I have been reading MacLane's book on Homology and he defines a group extension to be a short exact sequence
$$ 0 \xrightarrow{x} G \rightarrow B \xrightarrow{\sigma} C \rightarrow 1 $$
So far so good. But then he says this wich i quite dont understand what is going on.
Conjugation in $B$ yields a homomorphism $\theta : B\to \operatorname{Aut}(G)$ such that $x[(\theta b)g]=b+(xg)-b$. Suppose $G=A$ abelian then $\theta(A)=1$ so it induces an homomorphism $\phi : C \to \operatorname{Aut}(A)$ with $\phi \sigma = \theta $.
I really dont understand this last paragraph, I dont get what he means with conjugation in $B$ and is he identifying $A$ with $x(A)$ ? Also I don't get how he pulls that last homomorphism maybe from the fact that its a short exact sequence?
Any help is appreciated, thanks in advance.
Correcting your formula, and using $A$ from the start, consider the short exact sequence $$1 \to A \xrightarrow{x} B \xrightarrow{\sigma} C \to 1 $$
"Conjugation in $B$" is a shorthand for the homomorphism $I : B \to \text{Aut}(B)$ defined by requiring $I(b)$ to be the the "conjugating" map $$I(b)(c) = b c b^{-1} $$ which is an automorphism of $B$.
The homomorphism $x$ is injective, and it is very common to identify the domain of an injective function with its image, so yes, he is identifying $A$ with its image under $x$ which is a normal subgroup of $B$.

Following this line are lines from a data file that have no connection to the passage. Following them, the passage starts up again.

(** * Parallel ufunc dispatcher (numba/npyufunc/parallel.py)

    A shallow embedding of the code that [build_ufunc_kernel] and
    [build_gufunc_kernel] emit, of the compare-and-swap function of
    [_make_cas_function], of the lifetime guard [_ProtectEngineDestroy] and of
    the module-level start-up code, followed by the properties of the
    dispatcher's partitioning arithmetic, of its task submissions and of the
    start-up and tear-down logic.

    The Python functions are code generators: their [for] loops run when the
    wrapper is built and leave straight-line LLVM instructions behind.  What is
    embedded here is the run of those instructions on a small machine (stack
    slots made by [alloca], the caller's arrays, the sequence of external
    calls), with the loops of the generator kept as recursion over the same
    index ranges. *)

From Stdlib Require Import ZArith Lia List.
From stdpp Require Import base option list gmap strings.

Local Open Scope Z_scope.

(** ** Machine integers

    [intp_t] is an integer of [w] bits.  A value is kept as its unsigned
    representative; LLVM's [add], [sub] and [mul] wrap around, [udiv] is the
    unsigned division and is undefined on a zero divisor. *)

Module Word.

Section Width.

Variable w : Z.

Definition modulus : Z := 2 ^ w.

Definition wrap (z : Z) : Z := z mod modulus.

(** The value of a word read as a signed ([npy_intp]) number. *)
Definition signed (z : Z) : Z :=
  if z <? 2 ^ (w - 1) then z else z - modulus.

(** [lc.Constant.int(ty, n)] *)
Definition const (n : Z) : Z := wrap n.

Definition add (a b : Z) : Z := wrap (a + b).
Definition sub (a b : Z) : Z := wrap (a - b).
Definition mul (a b : Z) : Z := wrap (a * b).

Definition udiv (a b : Z) : option Z :=
  if b =? 0 then None else Some (a / b).

End Width.

End Word.

(** ** The machine the generated wrapper runs on *)

(** A pointer handed to the worker pool is either an address the wrapper got
    from its caller (or the address of a function), or one of the wrapper's own
    stack slots. *)
Inductive ptr : Type :=
  | Raw (a : Z)
  | Slot (b : nat).

(** The instructions of the wrapper that are visible from outside: the calls to
    [numba_add_task], [numba_ready] and [numba_synchronize], and the final
    [ret void]. *)
Inductive event : Type :=
  | Call_add_task (fn args dims steps data : ptr)
  | Call_ready
  | Call_synchronize
  | Ret_void.

(** Stack slots in allocation order; a cell holds [None] until it is stored
    to. *)
Record machine : Type := Machine {
  slots : list (list (option Z));
  events : list event
}.

(** An array of the caller: where it lives and what it holds. *)
Record array : Type := Array {
  addr : Z;
  cells : list Z
}.

(** State and failure; [None] is undefined behaviour of the generated code (or
    an exception while generating it). *)
Definition M (A : Type) : Type := machine -> option (A * machine).

Definition ret {A} (a : A) : M A := fun m => Some (a, m).

Definition bind {A B} (c : M A) (k : A -> M B) : M B :=
  fun m => match c m with
           | Some (a, m') => k a m'
           | None => None
           end.

Definition lift {A} (o : option A) : M A :=
  fun m => match o with
           | Some a => Some (a, m)
           | None => None
           end.

Declare Scope machine_scope.
Delimit Scope machine_scope with machine.
Notation "'do' x <- c ; k" := (bind c (fun x => k))
  (at level 10, x name, c at level 100, k at level 200) : machine_scope.
Notation "c1 ;; c2" := (bind c1 (fun _ => c2))
  (at level 100, c2 at level 200, right associativity) : machine_scope.
Local Open Scope machine_scope.

(** [builder.alloca(ty, size=n)] *)
Definition alloca (n : nat) : M nat :=
  fun m => Some (length (slots m),
                 Machine (slots m ++ [replicate n None]) (events m)).

(** [builder.store(v, builder.gep(space, [k]))] *)
Definition store (b k : nat) (v : Z) : M unit :=
  fun m => match slots m !! b with
           | Some blk =>
               if decide (k < length blk)%nat
               then Some (tt, Machine (<[b := <[k := Some v]> blk]> (slots m))
                                      (events m))
               else None
           | None => None
           end.

(** [builder.load(builder.gep(a, [k]))] on an array of the caller. *)
Definition load (a : array) (k : nat) : M Z := lift (cells a !! k).

(** Modelled from the spec: [cgutils.memcpy] (numba/cgutils.py is not among the
    sources).  It copies [n] elements, one by one, from the caller's array into
    the slot; the spec has the entries copied verbatim from the original
    dimensions array into the chunk's buffer. *)
Definition memcpy (b : nat) (src : array) (n : nat) : M unit :=
  fun m => match slots m !! b with
           | Some blk =>
               if decide (n <= length blk)%nat
               then if decide (n <= length (cells src))%nat
                    then Some (tt, Machine
                                 (<[b := (Some <$> take n (cells src))
                                           ++ drop n blk]> (slots m))
                                 (events m))
                    else None
               else None
           | None => None
           end.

The fact that $A$ (or, if you like, $x(A)$) is a normal subgroup of $B$ implies that $I(b)(A)=A$ for all $b \in B$. Therefore, each $I(b) : B \to B$ restricts to an automorphism of $A$ denoted $\phi(b) : A \to A$. This defines a function $\phi : B \to \text{Aut}(A)$. Since $I : B \to \text{Aut}(B)$ is a homomorphism, it follows that $\phi$ is also an homomorphism.